_Work to complete_: Begin with the first line of the listing and quote every line through the one containing "to the sign of zeros. *)"; give only those lines.

----------------

Lemma StronglySorted_unsigned_zero l :
  StronglySorted le l -> StronglySorted le (unsigned_zero <$> l).
Proof.
  induction 1 as [|x l Hs IH Hx]; simpl; constructor; [done|].
  apply Forall_fmap. eapply Forall_impl; [exact Hx|].
  intros y Hy. unfold le in *. simpl. by rewrite gt_unsigned_zero.
Qed.

(** Two ascending arrangements of the same cells agree cell by cell, up
    to the sign of zeros. *)
Lemma sorted_perm_values l s :
  no_nan l -> Sorted le l -> Sorted le s -> l ≡ₚ s ->
  unsigned_zero <$> l = unsigned_zero <$> s.
Proof.
  intros Hn Hl Hs Hp.
  assert (no_nan s) as Hn' by (unfold no_nan; by rewrite <- Hp).
  apply (StronglySorted_unique_strong le).
  - intros x1 x2 H1 H2 H12 H21.
    apply list_elem_of_fmap in H1 as (a & -> & Ha).
    apply list_elem_of_fmap in H2 as (b & -> & Hb).
    unfold no_nan in *. rewrite Forall_forall in Hn, Hn'.
    rewrite <- (unsigned_zero_idemp a), <- (unsigned_zero_idemp b).
    apply le_antisym; rewrite ?is_nan_unsigned_zero; auto.
  - by apply StronglySorted_unsigned_zero, Sorted_le_strongly.
  - by apply StronglySorted_unsigned_zero, Sorted_le_strongly.
  - by rewrite Hp.
Qed.

Lemma unsigned_zero_fmap_id l :
  Forall (fun x => x <> S754_zero true) l -> unsigned_zero <$> l = l.
Proof.
  induction 1 as [|x l Hx _ IH]; [done|]. rewrite fmap_cons, IH. f_equal.
  destruct x as [[]| | |]; (done || by destruct Hx).
Qed.

Lemma nth_unsigned_zero l i :
  unsigned_zero (nth i l zero) = nth i (unsigned_zero <$> l) zero.
Proof. by rewrite <- (map_nth unsigned_zero). Qed.

Lemma midpoint_same_value l s :
  unsigned_zero <$> l = unsigned_zero <$> s ->
  same_value (midpoint l) (midpoint s).
Proof.
  intros E. unfold midpoint.
  assert (length l = length s) as ->
    by (rewrite <- (length_fmap unsigned_zero l), E; apply length_fmap).
  assert (forall i, same_value (nth i l zero) (nth i s zero)) as Hnth.
  { intros i. unfold same_value. by rewrite !nth_unsigned_zero, E. }
  destruct (Nat.even (length s)); [|done].
  apply div_two_same_value, add_same_value; apply Hnth.
Qed.

Lemma same_value_eqb x y :
  same_value x y -> is_nan x = false -> eqb x y = true.
Proof.
  unfold same_value, eqb, SFeqb.
  destruct x as [[]|[]| |[] mx ex], y as [[]|[]| |[] my ey]; simpl;
    try congruence; intros E _; try reflexivity;
    injection E as -> ->; rewrite Z.compare_refl;
    change (Pos.compare_cont Eq my my) with (Pos.compare my my);
    by rewrite Pos.compare_refl.
Qed.

End SortedValues.

(* ================================================================== *)
(** ** The sampling loop *)
(* ================================================================== *)

Section Sampling.

Variable env : environment.
Variable delay2 : Z.

Lemma sampling_trace n i g tr :
  for_loop n i (sample_step env delay2) (g, tr)
  = (sampled env delay2 n i g, tr ++ replicate n (Delay (wrap_unsigned 32 delay2))).
Proof.
  unfold sampled. revert i g tr.
  induction n as [|n IH]; intros i g tr; simpl.
  { by rewrite app_nil_r. }
  rewrite IH. symmetry. rewrite IH. simpl.
  by rewrite <- app_assoc.
Qed.
(** * BMI engine of app.py: a shallow embedding and its properties

    The functions of [app.py] (BMI computation, classification,
    recommendation and note derivation, unit conversion, ideal weight
    range, the chart and parts of the script) are embedded as Rocq
    functions.

    Numbers.  The program computes on Python floats, IEEE binary64
    numbers.  [Module Double] embeds the arithmetic of the engine on
    Rocq's primitive binary64 floats, with the exceptions Python raises
    (a zero divisor, a power or an int conversion out of range).
    Comparisons of a finite double with the constants 18.5, 25 and 30
    are exact, so [classify_bmi] takes the number as the rational it
    denotes.  The top-level [convert_height_to_meters] and
    [convert_weight_to_kg] give the conversion formulas in exact
    arithmetic over [Q], with [==] ([Qeq]) between fractions that denote
    the same number; their double versions are in [Module Double].  Ages
    are Python integers ([Z]); optional arguments ([age=None],
    [gender=None]) are [option]s. *)

From Stdlib Require Import QArith ZArith Lia Lqa Floats.
From stdpp Require Import gmap strings list fin_maps.

Local Open Scope Q_scope.
#[local] Set Warnings "-inexact-float".

(** ** Python primitives used by the engine *)

Module Py.

(** The exceptions the arithmetic of the engine can raise. *)
Inductive exn : Set := ZeroDivisionError | OverflowError.

(** Outcome of evaluating a Python expression. *)
Inductive result (A : Type) : Type :=
| Return (a : A)
| Raise (e : exn).
Arguments Return {A} a.
Arguments Raise {A} e.

Definition bind {A B} (r : result A) (k : A -> result B) : result B :=
  match r with
  | Return a => k a
  | Raise e => Raise e
  end.

(** [x < y] on numbers, as a boolean. *)
Definition Qlt_bool (x y : Q) : bool :=
  (Qnum x * QDen y <? Qnum y * QDen x)%Z.

(** [x ** 2] on a float: the square rounded to the nearest double; it
    raises when the square of a finite number is out of range, and an
    underflow gives 0. *)
Definition float_pow2 (x : float) : result float :=
  let r := (x * x)%float in
  if is_infinity r && negb (is_infinity x) then Raise OverflowError
  else Return r.

(** [x / y] on floats: raises on a zero divisor (0.0 or -0.0). *)
Definition float_truediv (x y : float) : result float :=
  if (y =? 0)%float then Raise ZeroDivisionError else Return (x / y)%float.

(** An int as an unrounded binary number. *)
Definition int_as_spec_float (n : Z) : spec_float :=
  match n with
  | Z0 => S754_zero false
  | Zpos p => S754_finite false p 0
  | Zneg p => S754_finite true p 0
  end.

(** The conversion of an int that meets a float in an arithmetic
    operation: the nearest double (ties to even), or an exception when
    the int is too large. *)
Definition float_of_int (n : Z) : result float :=
  match binary_normalize prec emax n 0 false with
  | S754_infinity _ => Raise OverflowError
  | rounded => Return (SF2Prim rounded)
  end.

(** [a / b] on ints: the quotient rounded to the nearest double. *)
Definition int_truediv (a b : Z) : result float :=
  if (b =? 0)%Z then Raise ZeroDivisionError
  else
    match SFdiv prec emax (int_as_spec_float a) (int_as_spec_float b) with
    | S754_infinity _ => Raise OverflowError
    | rounded => Return (SF2Prim rounded)
    end.

(** Truth value of an optional integer: [None] and [0] are falsy. *)
Definition truthy (v : option Z) : bool :=
  match v with
  | None => false
  | Some n => negb (n =? 0)%Z
  end.

(** [v or d] for an optional integer [v] and an integer [d]. *)
Definition or_else (v : option Z) (d : Z) : Z :=
  match v with
  | Some n => if (n =? 0)%Z then d else n
  | None => d
  end.

(** Truth value of [v and test(v)]: the test is only evaluated on a
    truthy [v]. *)
Definition and_then (v : option Z) (test : Z -> bool) : bool :=
  match v with
  | Some n => if truthy v then test n else false
  | None => false
  end.

(** [l.append(x)] on the value of a list. *)
Definition append {A} (l : list A) (x : A) : list A := l ++ [x].

End Py.

#[global] Instance result_ret : MRet Py.result := @Py.Return.
#[global] Instance result_bind : MBind Py.result :=
  fun A B k r => Py.bind r k.

(** ** classify_bmi *)

(** The argument is the number a finite double denotes; the comparisons
    with 18.5, 25 and 30 are exact. *)
Definition classify_bmi (bmi : Q) : string * string :=
  if Py.Qlt_bool bmi 18.5 then
    ("Underweight", "🔵")
  else if Qle_bool 18.5 bmi && Py.Qlt_bool bmi 25 then
    ("Normal weight", "🟢")
  else if Qle_bool 25 bmi && Py.Qlt_bool bmi 30 then
    ("Overweight", "🟡")
  else
    ("Obese", "🔴").

(** ** get_health_recommendations *)

(** The items of the dictionary literal [base_recommendations]. *)
Definition base_recommendations_items : list (string * list string) :=
  [ ("Underweight", [
       "Consult with a healthcare provider to determine underlying causes";
       "Focus on nutrient-dense foods to gain weight healthily";
       "Consider strength training to build muscle mass";
       "Ensure adequate caloric intake for your activity level" ]);
    ("Normal weight", [
       "Maintain your current healthy lifestyle";
       "Continue regular physical activity (150 minutes moderate exercise per week)";
       "Eat a balanced diet rich in fruits, vegetables, and whole grains";
       "Monitor your weight regularly to maintain this healthy range" ]);
    ("Overweight", [
       "Aim for gradual weight loss (1-2 pounds per week)";
       "Increase physical activity to at least 300 minutes per week";
       "Focus on portion control and reducing caloric intake";
       "Consider consulting a nutritionist for personalized advice" ]);
    ("Obese", [
       "Consult with a healthcare provider for a comprehensive weight management plan";
       "Set realistic weight loss goals (5-10% of body weight initially)";
       "Combine dietary changes with regular physical activity";
       "Consider professional support from dietitians or weight loss programs" ]) ].

(** The dictionary, keyed by category. *)
Definition base_recommendations : gmap string (list string) :=
  list_to_map base_recommendations_items.

(** The seven messages of the age and gender blocks, in source order. *)
Definition older_underweight_msg : string :=
  "Older adults may need slightly higher BMI for better health outcomes - discuss with your doctor".
Definition older_normal_msg : string :=
  "Focus on maintaining muscle mass through resistance training and adequate protein intake".
Definition older_heavy_msg : string :=
  "Weight loss for older adults should be supervised by healthcare professionals to preserve muscle mass".
Definition under18_msg : string :=
  "BMI interpretation for individuals under 18 may differ - consult with a pediatrician for appropriate guidance".
Definition female_normal_msg : string :=
  "Women may need additional iron and calcium in their diet - especially during reproductive years".
Definition female_underweight_msg : string :=
  "Underweight in women can affect menstrual health and bone density - consider consulting a healthcare provider".
Definition male_heavy_msg : string :=
  "Men tend to carry more visceral fat, which increases health risks - focus on waist circumference reduction".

----------------

_Finished task_:
Lemma StronglySorted_unsigned_zero l :
  StronglySorted le l -> StronglySorted le (unsigned_zero <$> l).
Proof.
  induction 1 as [|x l Hs IH Hx]; simpl; constructor; [done|].
  apply Forall_fmap. eapply Forall_impl; [exact Hx|].
  intros y Hy. unfold le in *. simpl. by rewrite gt_unsigned_zero.
Qed.

(** Two ascending arrangements of the same cells agree cell by cell, up
    to the sign of zeros. *)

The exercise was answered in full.